Honorable WILLIAM M. BROWNE, Assistant Secretary of State.
SIR: In reference to the subject-matter of your letter of this morning* I beg to say that I would cheerfully give any aid in my power to the counsel charged with the defense of the captain and crew of the Savannah but I am totally at a loss to see what can be done here.
The counsel desires parol proof of the action of this Government. We can send no witnesses to New York. We can furnish no such proof in time of war. The question appears to me to be much more of a political than of a legal character. If the United States refuse to consider this Government as even belligerent I do not see what effect the offer of parol proof could have. If we be recognized as belligerents the action of the public authorities of a belligerent nation can in no manner be authenticated so conclusively as by its seal. If the signatures of our public men are to be proved hundreds of persons in New York can prove them.

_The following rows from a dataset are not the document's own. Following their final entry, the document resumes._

(* ===== verification/LobbyEvents.v ===== *)
(** * Lobby views, events and file transfers

  Models [src/src/lobbies/lobby_view.rs], [lobby_event.rs], [lobby_debug_event.rs],
  [lobby_chat.rs], [lobby_rom_relay.rs], [lobby_start_state_relay.rs] and
  [protocol/lobby_file_relay.rs]: what clients and operators see of a lobby, and the checks
  before a file transfer between two of its players. *)

From stdpp Require Import sorting.
From S2P Require Import Prelude Ids Wire Text Descriptor Invite Protocol Slots SnapshotTransfer.
From S2P Require Import RoomTransactions StartSync LinkOps Lobby.
Open Scope N_scope.

(** ** lobby_view.rs *)

Definition PUBLIC_LOBBY_PLAYER_CAPACITY : N := 2.

Record LobbyView := mkLobbyView {
  lv_lobby_id : RoomId;
  lv_event_seq : N;
  lv_lobby_epoch : N;
  lv_invite_code : list N;
  lv_created_at_ms : N;
  lv_updated_at_ms : N;
  lv_last_meaningful_activity_at_ms : N;
  lv_status : LobbyStatus;
  lv_visibility : LobbyVisibility;
  lv_capabilities : LobbyServerCapabilities;
  lv_players : list LobbyPlayerSlotView;
  lv_selected_game : option LobbyGameSelectionView;
  lv_game_readiness : list LobbyGameReadinessView;
  lv_pending_launch : option LobbyGameLaunchView;
  lv_voice : option RoomVoiceView }.

(** [Lobby::view]. *)
Definition lobby_view (capabilities : LobbyServerCapabilities) (l : Lobby) : LobbyView :=
  mkLobbyView (lobby_id l) (lobby_event_seq l) (lobby_epoch l) (display (lobby_invite_code l))
    (created_at_ms l) (updated_at_ms l) (last_meaningful_activity_at_ms l) (lobby_status l) (visibility l)
    capabilities (player_slot_view <$> lobby_players l) (selected_game l) (game_readiness l)
    (pending_launch l) (voice_view <$> lobby_voice l).

Inductive PublicLobbyStatus := PublicOpen | PublicGameSelected.

Record PublicLobbyGameSummary := mkPublicLobbyGameSummary {
  public_title : string;
  public_system_id : string;
  public_core_id : string;
  public_start_state_label : option string }.

Definition from_selection (selection : LobbyGameSelectionView) : PublicLobbyGameSummary :=
  let game := selection_game selection in
  mkPublicLobbyGameSummary (game_title game) (game_system_id game) (game_core_id game)
    (game_start_state_label game).

Record PublicLobbySummary := mkPublicLobbySummary {
  pub_lobby_id : RoomId;
  pub_invite_code : list N;
  pub_visibility : LobbyVisibility;
  pub_status : PublicLobbyStatus;
  pub_hosted_by : string;
  pub_player_count : N;
  pub_max_players : N;
  pub_open_slots : N;
  pub_created_at_ms : N;
  pub_updated_at_ms : N;
  pub_selected_game : option PublicLobbyGameSummary }.

Definition public_player_count (v : LobbyView) : N :=
  N.of_nat (length (take (N.to_nat PUBLIC_LOBBY_PLAYER_CAPACITY) (List.filter sv_occupied (lv_players v)))).

Definition host_is_connected (v : LobbyView) : bool :=
  existsb (λ p, (sv_player_index p =? 0) && sv_connected p && (sv_status p ==? SlotConnected)) (lv_players v).

Definition hosted_by (v : LobbyView) : string :=
  match List.find (λ p, sv_player_index p =? 0) (lv_players v) ≫= sv_display_name with
  | Some name => if is_blank name then "Player 1" else name
  | None => "Player 1"
  end.

Definition public_summary (v : LobbyView) : option PublicLobbySummary :=
  if lv_visibility v !=? VisibilityPublic then None
  else
    status ← match lv_status v with
             | LobbyOpen => Some PublicOpen
             | GameSelected => Some PublicGameSelected
             | InGame | LobbyStatusClosed => None
             end;
    let player_count := public_player_count v in
    if (PUBLIC_LOBBY_PLAYER_CAPACITY <=? player_count) || negb (host_is_connected v) then None
    else Some (mkPublicLobbySummary (lv_lobby_id v) (lv_invite_code v) (lv_visibility v) status (hosted_by v)
                 player_count PUBLIC_LOBBY_PLAYER_CAPACITY
                 (saturating_sub PUBLIC_LOBBY_PLAYER_CAPACITY player_count) (lv_created_at_ms v)
                 (lv_updated_at_ms v) (from_selection <$> lv_selected_game v)).

(** ** protocol/lobby_file_relay.rs *)

Inductive LobbyFileRelayGrantRole := LobbyUpload | LobbyDownload.
Inductive LobbyFileRelayMaterialKind := MaterialGame | MaterialStartupState.
Inductive LobbyStartupStateRestorePolicy := RestoreImmediate | RestoreAfterFrames (frames : N).

Record LobbyStartupStateTransferMetadata := mkLobbyStartupStateTransferMetadata {
  state_sha256 : string;
  state_size_bytes : N;
  state_label : option string;
  state_restore_policy : LobbyStartupStateRestorePolicy;
  state_format_ : option string }.

#[export] Instance eta_LobbyStartupStateTransferMetadata : Eta LobbyStartupStateTransferMetadata := λ m,
  mkLobbyStartupStateTransferMetadata (state_sha256 m) (state_size_bytes m) (state_label m)
    (state_restore_policy m) (state_format_ m).
#[export] Instance set_state_label : Setter state_label.
Proof. derive_setter. Defined.

Record LobbyFileRelayGrant := mkLobbyFileRelayGrant {
  lgrant_transfer_id : string;
  lgrant_relay_url : string;
  lgrant_token : string;
  lgrant_role : LobbyFileRelayGrantRole;
  lgrant_material_kind : LobbyFileRelayMaterialKind;
  lgrant_proposal_id : N;
  lgrant_sender_player_index : N;
  lgrant_receiver_player_index : N;
  lgrant_sha256 : string;
  lgrant_size_bytes : N;
  lgrant_chunk_size_bytes : N;
  lgrant_chunk_count : N;
  lgrant_expires_at : string;
  lgrant_startup_state : option LobbyStartupStateTransferMetadata }.

Record LobbyFileRelayGrantPair := mkLobbyFileRelayGrantPair {
  lpair_upload : LobbyFileRelayGrant;
  lpair_download : LobbyFileRelayGrant }.

(** ** lobby_rom_relay.rs *)

Record LobbyRomRelayTransferIntent := mkLobbyRomRelayTransferIntent {
  lintent_lobby_id : RoomId;
  lintent_proposal_id : N;
  lintent_game : LobbyGameCandidate;
  lintent_sha256 : string;
  lintent_size_bytes : N;
  lintent_sender_player_index : PlayerIndex;
  lintent_sender_connection_id : ConnectionId;
  lintent_receiver_player_index : PlayerIndex;
  lintent_receiver_connection_id : ConnectionId }.

(** The participants and the selected game of a transfer that the host requests. *)
Definition transfer_participants (c : ConnectionId) (proposal_id : N) (receiver : PlayerIndex)
    (unsupported : LobbyError) (l : Lobby)
    : result LobbyError (PlayerIndex * ConnectionId * LobbyGameSelectionView) :=
  sender_index ← player_index_for_connection c l;
  sender ← ok_or (slot sender_index l) LobbyUnknownConnection;
  if slot_role sender !=? LobbyHost then Err LobbyHostOnly
  else
    receiver ← ok_or (slot receiver l) PlayerSlotUnavailable;
    receiver_connection ← ok_or (slot_connection_id receiver) PlayerSlotUnavailable;
    if negb (client_supports_temporary_session_rom_relay (slot_capabilities sender))
       || negb (client_supports_temporary_session_rom_relay (slot_capabilities receiver))
    then Err unsupported
    else
      match selected_game l with
      | Some game => if selection_proposal_id game =? proposal_id
                     then Ok (sender_index, receiver_connection, game) else Err StaleGameProposal
      | None => Err StaleGameProposal
      end.

Definition prepare_rom_relay_transfer (c : ConnectionId) (proposal_id : N) (receiver : PlayerIndex)
    (max_bytes : N) (l : Lobby) : result LobbyError LobbyRomRelayTransferIntent :=
  '(sender_index, receiver_connection, game) ←
    transfer_participants c proposal_id receiver LobbyRomRelayUnsupported l;
  sha256 ← ok_or (game_content_sha256 (selection_game game)) LobbyInvalidPayload;
  size_bytes ← ok_or (game_rom_size_bytes (selection_game game)) LobbyInvalidPayload;
  if negb (is_sha256_hex sha256) then Err LobbyInvalidPayload
  else if max_bytes <? size_bytes then Err LobbyRomRelayTooLarge
  else Ok (mkLobbyRomRelayTransferIntent (lobby_id l) proposal_id (selection_game game) sha256 size_bytes
             sender_index c receiver receiver_connection).

(** Both transfer kinds are revalidated the same way before their grants are sent. *)
Definition transfer_current (proposal_id : N) (sender receiver : PlayerIndex)
    (sender_connection receiver_connection : ConnectionId) (l : Lobby) : result LobbyError unit :=
  _ ← require_selected_proposal proposal_id l;
  sender ← ok_or (slot sender l) LobbyUnknownConnection;
  receiver ← ok_or (slot receiver l) PlayerSlotUnavailable;
  if (slot_connection_id sender !=? Some sender_connection)
     || (slot_connection_id receiver !=? Some receiver_connection)
  then Err PlayerSlotUnavailable else Ok tt.

Definition require_rom_relay_transfer_current (i : LobbyRomRelayTransferIntent) : Lobby → result LobbyError unit :=
  transfer_current (lintent_proposal_id i) (lintent_sender_player_index i) (lintent_receiver_player_index i)
    (lintent_sender_connection_id i) (lintent_receiver_connection_id i).

(** ** lobby_start_state_relay.rs *)

Record LobbyStartupStateRelayTransferIntent := mkLobbyStartupStateRelayTransferIntent {
  sintent_lobby_id : RoomId;
  sintent_proposal_id : N;
  sintent_game : LobbyGameCandidate;
  sintent_state : LobbyStartupStateTransferMetadata;
  sintent_sender_player_index : PlayerIndex;
  sintent_sender_connection_id : ConnectionId;
  sintent_receiver_player_index : PlayerIndex;
  sintent_receiver_connection_id : ConnectionId }.

(** [as_deref().map(str::trim).filter(|label| !label.is_empty())], on characters. *)
Definition trimmed_label (label : option string) : option (list N) :=
  label ≫= λ label, if (length (trim (chars label)) =? 0)%nat then None else Some (trim (chars label)).

Definition valid_startup_state_metadata (state : LobbyStartupStateTransferMetadata) (selected_label : list N)
    : bool :=
  is_sha256_hex (state_sha256 state) && (0 <? state_size_bytes state)
  && is_none_or (trimmed_label (state_label state)) (λ label, label ==? selected_label)
  && is_none_or (state_format_ state) (λ value, negb (is_blank value)).

Definition prepare_startup_state_relay_transfer (c : ConnectionId) (proposal_id : N) (receiver : PlayerIndex)
    (state : LobbyStartupStateTransferMetadata) (max_bytes : N) (l : Lobby)
    : result LobbyError LobbyStartupStateRelayTransferIntent :=
  '(sender_index, receiver_connection, game) ←
    transfer_participants c proposal_id receiver StartupStateRelayUnsupported l;
  selected_label ← ok_or (trimmed_label (game_start_state_label (selection_game game))) LobbyInvalidPayload;
  if negb (valid_startup_state_metadata state selected_label) then Err LobbyInvalidPayload
  else if max_bytes <? state_size_bytes state then Err StartupStateRelayTooLarge
  else
    let state := if is_none (trimmed_label (state_label state))
                 then state <| state_label := Some (string_of_chars selected_label) |> else state in
    Ok (mkLobbyStartupStateRelayTransferIntent (lobby_id l) proposal_id (selection_game game) state sender_index
          c receiver receiver_connection).

Definition require_startup_state_relay_transfer_current (i : LobbyStartupStateRelayTransferIntent)
    : Lobby → result LobbyError unit :=
  transfer_current (sintent_proposal_id i) (sintent_sender_player_index i) (sintent_receiver_player_index i)
    (sintent_sender_connection_id i) (sintent_receiver_connection_id i).

(** ** lobby_chat.rs, lobby_event.rs and lobby_debug_event.rs *)

Record LobbyChatMessageView := mkLobbyChatMessageView {
  chat_message_id : N;
  chat_player_index : N;
  chat_sent_at_ms : N;
  chat_body : string }.

Inductive LobbyPlayerRemovalReason := RemovedByHost.

Inductive LobbyEvent :=
| LobbyStateChanged (lobby : LobbyView)
| LobbyReturned (lobby : LobbyView) (returned : LobbyReturnedView)
| ChatMessage (chat : LobbyChatMessageView)
| LobbyClosedEvent (lobby : LobbyView) (reason : string)
| PlayerRemoved (target : ConnectionId) (player_index : N) (reason : LobbyPlayerRemovalReason)
    (lobby : LobbyView)
| RomTransferUploadGranted (source : ConnectionId) (lobby_epoch : N) (grant : LobbyFileRelayGrant)
| RomTransferDownloadReady (receiver : ConnectionId) (lobby_epoch : N) (grant : LobbyFileRelayGrant)
| StartupStateTransferUploadGranted (source : ConnectionId) (lobby_epoch : N) (grant : LobbyFileRelayGrant)
| StartupStateTransferDownloadReady (receiver : ConnectionId) (lobby_epoch : N) (grant : LobbyFileRelayGrant).

Definition DEFAULT_LOBBY_EVENT_CAPACITY : nat := 200.

Record LobbyDebugEvent := mkLobbyDebugEvent {
  ldebug_timestamp_ms : N;
  ldebug_lobby_id : RoomId;
  ldebug_invite_code : list N;
  ldebug_event_seq : N;
  ldebug_lobby_epoch : N;
  ldebug_kind : string;
  ldebug_detail : string }.

Record LobbyDebugEventLog := mkLobbyDebugEventLog {
  lobby_log_capacity : nat;
  lobby_log_events : list LobbyDebugEvent }.

Definition LobbyDebugEventLog_default : LobbyDebugEventLog :=
  mkLobbyDebugEventLog DEFAULT_LOBBY_EVENT_CAPACITY [].

Definition lobby_log_push (event : LobbyDebugEvent) (log : LobbyDebugEventLog) : LobbyDebugEventLog :=
  let events := if (lobby_log_capacity log <=? length (lobby_log_events log))%nat
                then tail (lobby_log_events log) else lobby_log_events log in
  mkLobbyDebugEventLog (lobby_log_capacity log) (events ++ [event]).

Definition lobby_log_tail (limit : nat) (log : LobbyDebugEventLog) : list LobbyDebugEvent :=
  drop (length (lobby_log_events log) - limit) (lobby_log_events log).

However all this may be it is certain that we have no means that I am aware of by which we can furnish parol proof as desired by Mr. Sullivan in his letter,+ which I return.
J. P. BENAJMIN.
RALEIGH, N. C., August 3, 1861.
General S. COOPER, C. S. Army,
Adjutant and Inspector General, Richmond, Va.
GENERAL: Since my arrival in the State I have made diligent inquiry as to the best diposition that could be made of the prisoners captured from the enemy. I found upon reaching this city that steps had already been taken in the matter by direction of the Governor and the result communicated by him to the Secretary of War. I am convinced that the plan suggested in that communication is the best that can be made. In fact it was the almost unanimous recommendation of the persons to whom I mentioned the matter. Salisbury is located in the most productive region of the State. I have no doubt that if Colonel Johnston, our Commissary-General of Subsistence, were authorized to do so he could make a contract for subsisting the prisoners at a much less cost than to issue to them the usual army ration. Fruits, vegetables (garden) and fres meats are produced in great abundance with a very limited market for them. That county has furnished mearly 1,000 men for the war, which of course increases the usual surplus productions in that proprtin. I am creditably informed that more wheat has been raised in that part of the State than can be stored away in the usual granaries. I respectfully refer you to the Honorable Burton Craige, Member of Congress, who resides in that town and can give you all the information on that subject you will want.
I have the honor to be, very respectfully, your obedient servant,
R. H. RIDDICK,
Lieutenant Colonel and Assistant Adjutant-General, North Carolina.
+Sullivan to Tucker, July 19, p. 11.